Le Premier ministre Édouard Philippe a finalement décidé d'utiliser le 49-3, lors d'une séance à l'Assemblée le samedi 29 février, pour couper court au débat enlisé. Les avancées du texte adopté reprennent la totalité des amendements de la majorité et certains de l'opposition.

Le Premier minsitre Édouard Philippe à l'Assemblée Nationale, le 25 février 2020
Le Premier minsitre Édouard Philippe à l'Assemblée Nationale, le 25 février 2020 © Maxppp / Vincent Isore

Dès samedi, Édouard Philippe l'a précisé : "Le texte sur lequel il engage la responsabilité du gouvernement n'est pas le texte initial". De fait 300 amendements ont été intégrés à la nouvelle mouture du texte, selon Olivier Dussopt, secrétaire d'Etat auprès du ministre des Comptes publics. Parmi eux des dispositions issues de la concertation avec les partenaires sociaux, comme le compte professionnel de prévention, la retraite progressive ou le congé rémunéré de reconversion de six mois. Selon la députée LREM Catherine Fabre, coordinatrice du groupe sur les retraites, le texte reprend en outre "la totalité des amendements déposés par la majorité", notamment pour améliorer les droits à la retraite des handicapés, des jeunes, des femmes et des familles. Parmi les avancées, la confirmation que la moitié de la majoration par enfant ira à la mère. 

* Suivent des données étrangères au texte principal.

(** C7: the EMO event the translator emits for [memory.item.upserted] with
    payload id [m] carries [emo_id = uuid5(6ba7b810-..., "memory:" + str(m))],
    a function of [m] alone. *)
Theorem emo_id_is_uuid5_of_memory_id u q ie envelope kv m s s' :
  assoc "id" kv = Some m ->
  Translator.translate_memory_upserted u q ie envelope (JObj kv) s = (inr tt, s') ->
  Translator.namespace_dns = "6ba7b810-9dad-11d1-80b4-00c04fd430c8" /\
  exists row, Translator.event_log s' = (Translator.event_log s ++ [row])%list /\
    assoc "emo_id" (emitted_payload row) =
      Some (JStr (UUID.uuid5 Translator.namespace_dns ("memory:" ++ py_str m))).
Proof.
  intros Hm Hrun; split; [reflexivity|].
  destruct (upsert_emits u q ie envelope kv m s s' Hm Hrun) as [row [Hlog [Hid _]]].
  exists row; split; [exact Hlog | exact Hid].
Qed.

Lemma emo_id_is_uuid5_of_memory_id_witness :
  let s' := snd (Translator.translate_memory_upserted uuid4 no_emo insert_ok
                   (JObj (memory_upserted mem1)) (JObj mem1) tstate0) in
  Translator.namespace_dns = "6ba7b810-9dad-11d1-80b4-00c04fd430c8" /\
  exists row, Translator.event_log s' = (Translator.event_log tstate0 ++ [row])%list /\
    assoc "emo_id" (emitted_payload row) =
      Some (JStr (UUID.uuid5 Translator.namespace_dns ("memory:" ++ py_str (JStr "mem1")))).
Proof.
  apply (emo_id_is_uuid5_of_memory_id uuid4 no_emo insert_ok (JObj (memory_upserted mem1)) mem1
           (JStr "mem1") tstate0); vm_compute; reflexivity.
Defined.

(** C8: the emitted content is [payload.get("content", payload.get("body", ""))]:
    the title takes no part in it. *)
Theorem emitted_content_is_content_or_body u q ie envelope kv m s s' :
  assoc "id" kv = Some m ->
  Translator.translate_memory_upserted u q ie envelope (JObj kv) s = (inr tt, s') ->
  exists row, Translator.event_log s' = (Translator.event_log s ++ [row])%list /\
    assoc "content" (emitted_payload row) =
      Some (default (default (JStr "") (assoc "body" kv)) (assoc "content" kv)).
Proof.
  intros Hm Hrun.
  destruct (upsert_emits u q ie envelope kv m s s' Hm Hrun) as [row [Hlog [_ Hc]]].
  exists row; split; [exact Hlog | exact Hc].
Qed.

Symboliquement, l'article 65, rebaptisé l'article "BlackRock" par ses opposants, a été supprimé, son objectif étant de ratifier des ordonnances sur l'épargne retraite : cet article "semait la confusion", selon les députés LREM. Le texte qui sera adopté mardi reprend enfin certains amendements déposés par l'opposition, dont un amendement communiste pour améliorer les garanties sur la retraite des égoutiers. 

La réparation de la pénibilité toujours en discussion

Reste à prendre en compte la pénibilité, une priorité pour la CFDT, qui réclame un départ anticipé sur la base des quatre critères de risques supprimés (comme le port de charges lourdes ou les risques chimiques). Le MEDEF y est farouchement opposé. Matignon repousse donc le sujet après la conférence de financement des retraites, dont "l'objectif est de rapprocher les points de vue". 

En cas d'accord, la réparation ferait l'objet d'un amendement d'appel après la conférence, selon un membre du gouvernement. En résumé, "la fin des débats en première lecture n'est pas un aboutissement" écrivait Édouard Philippe dans sa lettre adressée aux syndicats après le passage en force du texte.